# Stainless Steel Filter Guard vs prefilter



## Soup12 (Nov 10, 2012)

whats the advantage/disadvantage of the 2?

I am contemplating buying one of those for all my filters.


----------



## A.D.D.i.c.t. (Dec 9, 2012)

In my personal experience, the sponge pre-filter clogged rather quickly. Though I've talked to others who haven't cleaned theirs in a month and its fine. The mesh filter guard won't clog easily. I like the sponge for the surface area it provides, and shrimps love to spend time on it, but I've got a SS filter guard coming to me at the moment. It's a personal choice and kind of depends on what works for you. The sponges are cheap, worth trying first to see if you like it.


----------



## TexasCichlid (Jul 12, 2011)

My sponge type pre-filter constantly clogged. I bought a steel from from h4n and it's much better in my opinion.


----------



## A.D.D.i.c.t. (Dec 9, 2012)

My time frame was around 3 days, and then flow was drastically reduced. Han has a number of goodies headed my way in the near future, excited!


----------



## TwoTacoCombo (Apr 13, 2012)

My SS mesh pre filters will clog from time to time, too. It's technically a flat surface with very little area, as opposed to a sponge (especially the coarse ones), which have an extra dimension of storage space for the gunk. The upside is a SS filter is much easier to clean off. Sometimes all it takes is just turning off the flow and let all the debris fall off. I have also yet to have a shrimp sucked into a filter using a SS mesh strainer. I've had less luck with the sponges, especially the filtermax ones.


----------



## Soup12 (Nov 10, 2012)

TwoTacoCombo said:


> My SS mesh pre filters will clog from time to time, too. It's technically a flat surface with very little area, as opposed to a sponge (especially the coarse ones), which have an extra dimension of storage space for the gunk. The upside is a SS filter is much easier to clean off. Sometimes all it takes is just turning off the flow and let all the debris fall off. I have also yet to have a shrimp sucked into a filter using a SS mesh strainer. I've had less luck with the sponges, especially the filtermax ones.

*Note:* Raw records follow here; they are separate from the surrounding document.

(* ===== verification/PasswordPolicy.v ===== *)
(** * PasswordPolicy: password rules, history and expiry (src/src/password-policy) *)

From stdpp Require Import pretty.
From S2P Require Import Prelude Prog Json Schema Store StoreFacts Crypto Testbed.

Definition in_range (lo hi : N) (c : ascii) : bool :=
  ((lo <=? N_of_ascii c) && (N_of_ascii c <=? hi))%N.
Definition is_upper : ascii -> bool := in_range 65 90.
Definition is_lower : ascii -> bool := in_range 97 122.
Definition is_digit : ascii -> bool := in_range 48 57.
Definition is_special (c : ascii) : bool := negb (is_upper c || is_lower c || is_digit c).

Definition push_if (b : bool) (error : string) (errors : list string) : list string :=
  if b then errors ++ [error] else errors.

Definition validate (realm : Realm) (password : string) : bool * list string :=
  let errors :=
    push_if (Z.of_nat (String.length password) <? realm_passwordMinLength realm)
      ("Password must be at least " +:+ pretty (realm_passwordMinLength realm) +:+ " characters") [] in
  let errors :=
    push_if (realm_passwordRequireUppercase realm && negb (str_existsb is_upper password))
      "Password must contain at least one uppercase letter" errors in
  let errors :=
    push_if (realm_passwordRequireLowercase realm && negb (str_existsb is_lower password))
      "Password must contain at least one lowercase letter" errors in
  let errors :=
    push_if (realm_passwordRequireDigits realm && negb (str_existsb is_digit password))
      "Password must contain at least one digit" errors in
  let errors :=
    push_if (realm_passwordRequireSpecialChars realm && negb (str_existsb is_special password))
      "Password must contain at least one special character" errors in
  (bool_decide (errors = []), errors).

Section Service.
Context {E : Env}.

(** The loop over the stored hashes. *)
Fixpoint matches_any (hashes : list string) (password : string) : M bool :=
  match hashes with
  | [] => Ret false
  | h :: hashes' =>
      (m <- verifyPassword h password ;;
       if (m : bool) then Ret true else matches_any hashes' password)%prog
  end.

Definition checkHistory (userId realmId password : string) (historyCount : Z) : M bool :=
  if historyCount <=? 0 then Ret false else
  (history <- find_many_desc TPasswordHistory
     (fun h => (ph_userId h === userId) && (ph_realmId h === realmId)) ph_createdAt ;;
   matches_any (map ph_passwordHash (take (Z.to_nat historyCount) history)) password)%prog.

Definition recordHistory (userId realmId passwordHash : string) (historyCount : Z) : M unit :=
  if historyCount <=? 0 then Ret tt else
  (create TPasswordHistory (fun id createdAt =>
     mkPasswordHistory id userId realmId passwordHash createdAt) ;;;
   entries <- find_many_desc TPasswordHistory
     (fun h => (ph_userId h === userId) && (ph_realmId h === realmId)) ph_createdAt ;;
   let old := map ph_id (drop (Z.to_nat historyCount) entries) in
   match old with
   | [] => Ret tt
   | _ => delete_many TPasswordHistory (fun h => includes (ph_id h) old) ;;; Ret tt
   end)%prog.

Definition isExpired (user : User) (realm : Realm) : M bool :=
  if realm_passwordMaxAgeDays realm <=? 0 then Ret false else
  match user_passwordChangedAt user with
  | None => Ret true
  | Some at_ =>
      (now <- date_now ;;
       Ret (realm_passwordMaxAgeDays realm * 24 * 60 * 60 * 1000 <? now - at_))%prog
  end.

Lemma isExpired_footprint ts u r : stable (frame ts) (isExpired u r).
Proof. unfold isExpired. footprint. Qed.

(** A password that is not expired is younger than the realm's maximum age. *)
Lemma run_isExpired_inr u r w b w' :
  run (isExpired u r) w = (inr b, w') -> w' = w /\
  (b = false -> 0 < realm_passwordMaxAgeDays r ->
    exists t, user_passwordChangedAt u = Some t /\
      w_now w - t <= realm_passwordMaxAgeDays r * 24 * 60 * 60 * 1000).
Proof.
  unfold isExpired. intros H. destruct (Z.leb_spec (realm_passwordMaxAgeDays r) 0).
  { injection H as <- <-. split; [done|]. lia. }
  destruct (user_passwordChangedAt u) as [t|]; [|by injection H as <- <-].
  apply run_bind_inr in H as (now & w1 & Hn & H). run_stmt_inv Hn. injection H as <- <-.
  split; [done|]. intros Hlt%Z.ltb_ge _. by exists t.
Qed.
End Service.

#[export] Hint Resolve isExpired_footprint : footprint.

(** ** The rules *)

Record meets (realm : Realm) (password : string) : Prop := {
  meets_length : realm_passwordMinLength realm <= Z.of_nat (String.length password);
  meets_upper : realm_passwordRequireUppercase realm = true -> str_existsb is_upper password = true;
  meets_lower : realm_passwordRequireLowercase realm = true -> str_existsb is_lower password = true;
  meets_digit : realm_passwordRequireDigits realm = true -> str_existsb is_digit password = true;
  meets_special :
    realm_passwordRequireSpecialChars realm = true -> str_existsb is_special password = true
}.

Lemma push_if_nil b e errors : push_if b e errors = [] <-> b = false /\ errors = [].
Proof. destruct b; simpl; [|naive_solver]. split; [intros H; by destruct errors | naive_solver]. Qed.

Lemma rule_false (required has : bool) :
  required && negb has = false <-> (required = true -> has = true).
Proof. destruct required, has; naive_solver. Qed.

(** A new password is accepted exactly when it meets every rule the realm has
    switched on, and no error is reported then. *)
Theorem validate_meets realm password : (validate realm password).1 = true <-> meets realm password.
Proof.
  unfold validate. cbv zeta. simpl fst.
  rewrite bool_decide_eq_true, !push_if_nil, !rule_false, Z.ltb_ge.
  split; [intros (? & ? & ? & ? & ? & _); by constructor | intros []; repeat split; auto].
Qed.

(** ** History *)

Section History.
Context {E : Env}.
Variables userId realmId : string.

Definition in_history (h : PasswordHistory) : bool := (ph_userId h === userId) && (ph_realmId h === realmId).

(** The stored entries, newest first. *)
Definition newest_first (w : World) : list PasswordHistory :=
  sort_by (fun h => - ph_createdAt h) (List.filter in_history (rows TPasswordHistory w)).

Lemma run_recordHistory_inr hash n w r w' :
  0 < n -> run (recordHistory userId realmId hash n) w = (inr r, w') ->
  let entry := mkPasswordHistory (uuid (w_uuids w)) userId realmId hash (w_now w) in
  let all := sort_by (fun h => - ph_createdAt h)
    (List.filter in_history (rows TPasswordHistory w ++ [entry])) in
  w_db_up w' = true /\
  rows TPasswordHistory w' =
    List.filter (fun h => negb (includes (ph_id h) (map ph_id (drop (Z.to_nat n) all))))
      (rows TPasswordHistory w ++ [entry]).
Proof.
  intros Hn H. unfold recordHistory in H. rewrite (proj2 (Z.leb_gt _ _) Hn) in H.
  apply run_bind_inr in H as (e & w1 & Hc & H). run_stmt_inv Hc. cbv zeta.
  apply run_bind_inr in H as (es & w2 & He & H). run_stmt_inv He. rewrite rows_with_rows_eq in He.
  match goal with |- context [drop _ ?x] => change (es = x) in He end. rewrite <- He.
  destruct (map ph_id (drop (Z.to_nat n) es)) as [|x l] eqn:Hold.
  - change (@map PasswordHistory string ph_id (@drop PasswordHistory (Z.to_nat n) es) = []) in Hold.
    injection H as _ <-. split; [done|]. rewrite rows_with_rows_eq, Hold. symmetry. apply filter_true.
  - rewrite <- Hold in H. apply run_bind_inr in H as (m & w3 & Hd & H). run_stmt_inv Hd.
    injection H as _ <-. split; [done|]. unfold rows. simpl. by rewrite set_table_eq.
Qed.

(** A new entry younger than the others comes first. *)
Lemma newest_is_first e l :
  in_history e = true -> (forall h, h ∈ l -> ph_createdAt h < ph_createdAt e) ->
  sort_by (fun h => - ph_createdAt h) (List.filter in_history (l ++ [e])) =
    e :: sort_by (fun h => - ph_createdAt h) (List.filter in_history l).
Proof.
  intros He. induction l as [|x l IH]; intros Hl; simpl; [by rewrite He|].
  specialize (IH ltac:(set_solver)). destruct (in_history x); simpl; [|done]. rewrite IH. simpl.
  rewrite (proj2 (Z.leb_gt _ _)); [done|]. pose proof (Hl x ltac:(set_solver)). lia.
Qed.
End History.

(** Recording a password keeps the history at its length: at most the configured
    number of entries of that user and realm are stored afterwards. *)
Theorem recordHistory_bounded {E : Env} userId realmId hash n w r w' :
  0 < n -> run (recordHistory userId realmId hash n) w = (inr r, w') ->
  Z.of_nat (length (List.filter (in_history userId realmId) (rows TPasswordHistory w'))) <= n.
Proof.
  intros Hn H. apply run_recordHistory_inr in H as [_ ->]; [|done].
  set (rs := rows TPasswordHistory w ++ _). set (srt := sort_by _ _).
  set (gone := map ph_id (drop (Z.to_nat n) srt)). rewrite filter_comm.
  assert (Hp : Permutation srt (List.filter (in_history userId realmId) rs)) by apply sort_by_perm.
  rewrite <- (Permutation_length (filter_perm _ _ _ Hp)). rewrite <- (take_drop (Z.to_nat n) srt).
  rewrite List.filter_app, (filter_none _ (drop _ _)), app_nil_r.
  - pose proof (filter_length_le (fun h => negb (includes (ph_id h) gone)) (take (Z.to_nat n) srt)) as Hl.
    rewrite length_take in Hl. lia.
  - intros h Hh. apply negb_false_iff, includes_true. by apply list_elem_of_fmap_2.
Qed.

(** A password that was just recorded is recognised as used: the history check
    that follows finds it, whatever older entries there are. *)
Theorem recorded_password_is_refused {E : Env} userId realmId password hash n w r w' :
  0 < n -> run (recordHistory userId realmId hash n) w = (inr r, w') ->
  argon2_verify hash password = Some true -> (String.length password <= MAX_PASSWORD_LENGTH)%nat ->
  (forall h, h ∈ rows TPasswordHistory w ->
     ph_id h <> uuid (w_uuids w) /\ ph_createdAt h < w_now w) ->
  run (checkHistory userId realmId password n) w' = (inr true, w').
Proof.
  intros Hn H Hv Hlen Hnew. apply run_recordHistory_inr in H as [Hup Hrows]; [|done].
  set (e := mkPasswordHistory _ _ _ _ _) in *. cbv zeta in Hrows.
  assert (Hin : in_history userId realmId e = true) by (unfold in_history; simpl; by rewrite !bool_decide_eq_true_2).
  rewrite newest_is_first in Hrows; [|done|intros h Hh; by apply Hnew].
  destruct (Z.to_nat n) as [|k] eqn:Hk; [lia|]. cbn [drop] in Hrows.
  rewrite List.filter_app in Hrows. simpl in Hrows.
  rewrite (proj2 (includes_false (ph_id e) _)) in Hrows.
  2: { intros (h & Heq & Hh)%list_elem_of_fmap. apply list_elem_of_lookup in Hh as [i Hi].
       rewrite lookup_drop in Hi.
       apply list_elem_of_lookup_2, elem_of_sort_by, elem_of_filter_list in Hi as [_ Hi].
       by destruct (Hnew h Hi). }
  simpl in Hrows. unfold checkHistory, find_many_desc. rewrite (proj2 (Z.leb_gt _ _) Hn).
  rewrite (run_bind_ok _ _ _ _ _ (run_query _ w' Hup)).
  match goal with |- context [take _ ?x] =>
    change x with (sort_by (fun h => - ph_createdAt h)
      (List.filter (in_history userId realmId) (rows TPasswordHistory w' : list PasswordHistory))) end.
  rewrite Hrows, newest_is_first; [|done|].
  2: { intros h [_ Hh]%elem_of_filter_list. by apply Hnew. }
  rewrite Hk. cbn [take map matches_any]. unfold verifyPassword.
  rewrite (proj2 (Nat.ltb_ge _ _) Hlen). simpl ph_passwordHash. rewrite Hv. done.
Qed.

Definition history_entry (id hash : string) (at_ : Z) : PasswordHistory :=
  mkPasswordHistory id "user-1" "realm-1" hash at_.
Definition history_world : World :=
  with_rows TPasswordHistory [history_entry "h-1" "argon:old-1" 10; history_entry "h-2" "argon:old-2" 20]
    world1.

Example recordHistory_bounded_witness :
  exists w', run (recordHistory (E:=test_env) "user-1" "realm-1" "argon:new" 2) history_world = (inr tt, w') /\
    Z.of_nat (length (List.filter (in_history "user-1" "realm-1") (rows TPasswordHistory w'))) <= 2.
Proof.
  destruct (ends_ok_run (recordHistory (E:=test_env) "user-1" "realm-1" "argon:new" 2) history_world)
    as ([] & w' & H); [reflexivity|].
  exists w'. split; [exact H|].
  exact (recordHistory_bounded (E:=test_env) "user-1" "realm-1" "argon:new" 2 history_world tt w' ltac:(reflexivity) H).
Defined.

Example recorded_password_is_refused_witness :
  exists w', run (recordHistory (E:=test_env) "user-1" "realm-1" "argon:new" 2) history_world = (inr tt, w') /\
    run (checkHistory (E:=test_env) "user-1" "realm-1" "new" 2) w' = (inr true, w').
Proof.
  destruct (ends_ok_run (recordHistory (E:=test_env) "user-1" "realm-1" "argon:new" 2) history_world)
    as ([] & w' & H); [reflexivity|].
  exists w'. split; [exact H|].
  apply (recorded_password_is_refused (E:=test_env) "user-1" "realm-1" "new" "argon:new" 2 history_world
    tt w' ltac:(reflexivity) H ltac:(reflexivity)).
  - apply Nat.leb_le. reflexivity.
  - intros h Hh. apply elem_of_cons in Hh as [->|Hh].
    + split; [discriminate|reflexivity].
    + apply list_elem_of_singleton in Hh as ->. split; [discriminate|reflexivity].
Defined.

Phew I was about to buy the filtermax ones... I want to try the SS mesh ones (kind of ugly in tank though).


----------



## Soup12 (Nov 10, 2012)

TwoTacoCombo said:


> My SS mesh pre filters will clog from time to time, too. It's technically a flat surface with very little area, as opposed to a sponge (especially the coarse ones), which have an extra dimension of storage space for the gunk. The upside is a SS filter is much easier to clean off. Sometimes all it takes is just turning off the flow and let all the debris fall off. I have also yet to have a shrimp sucked into a filter using a SS mesh strainer. I've had less luck with the sponges, especially the filtermax ones.


You have had shrimp sucked in through prefilter sponges?


----------



## TwoTacoCombo (Apr 13, 2012)

Not through the sponges, but around them. Those filtermax sponges sit on a plastic frame, and there's enough wiggle room at the top and bottom for the baby shrimp to get through if they want to. I pulled at least a dozen shrimp out of my 2217 before I gave up on the sponges and went with a SS strainer.


----------



## Soup12 (Nov 10, 2012)

TwoTacoCombo said:


> Not through the sponges, but around them. Those filtermax sponges sit on a plastic frame, and there's enough wiggle room at the top and bottom for the baby shrimp to get through if they want to. I pulled at least a dozen shrimp out of my 2217 before I gave up on the sponges and went with a SS strainer.


that defeats the purpose of being a prefilter sponge...... SS strainer it is


----------



## Soup12 (Nov 10, 2012)

Fluval EDGE Pre-Filter Sponge does work well to save fry for the smaller filters like ac20-50 and I just squeeze them out every couple months. Plus it has extra bio filtering being a sponge.

the ac70-110 = SS strainer


----------



## acitydweller (Dec 28, 2011)

i found my ac110 derived sponge prefilter clogged much less than my newer Stainless Steel strainer. 

The round fluval sponge prefilters are garbage. they clogged daily and became more of a problem than a solution. The pores of the sponge are way too small for this application and would only work for a hob filter with less flow, say a azoo mignon or like.

Speaking on prefilters, the ones worth getting are those that offer the rubber lip which would hug the filter tube and create a seal to prevent shrimp and other critters from being sucked into the gap. hope this helps... if using one that doesnt, a series of rubber bands would help fill the gap while also helping to keep the prefilter attached to the filter tube as well. thicker rubber bands prove to be more durable and live longer than thinner.


----------



## Soup12 (Nov 10, 2012)

yeh the fluval prefilter has worked perfect for azoo mignon and ac20. Have not tried on ac30 or ac 50 tho


----------



## TexasCichlid (Jul 12, 2011)

My fluval prefilter clogged every day and I have a really clean tank. Was just garbage.


----------



## Soup12 (Nov 10, 2012)

TexasCichlid said:


> My fluval prefilter clogged every day and I have a really clean tank. Was just garbage.


what filter did u use it on? I use it on my azoo mignon and ac20 and only squeeze it out every couple month.


----------



## Alaskan Fishface (Feb 16, 2013)

I use the fluval filter on an ac20 and 50 and my ehiem 250 and works fine on all of them.


----------



## beginragnarok (Dec 19, 2011)

I have Fluval canister filters and have used the ATI sponges and they do a great job. I now use these as I no longer have shrimp in these tanks. Less blockage from a prefilter but this means the gunk goes into the filter. I don't mind taking the canister to the tub for a polishing pad replacement though, so that's me...

-Zach


----------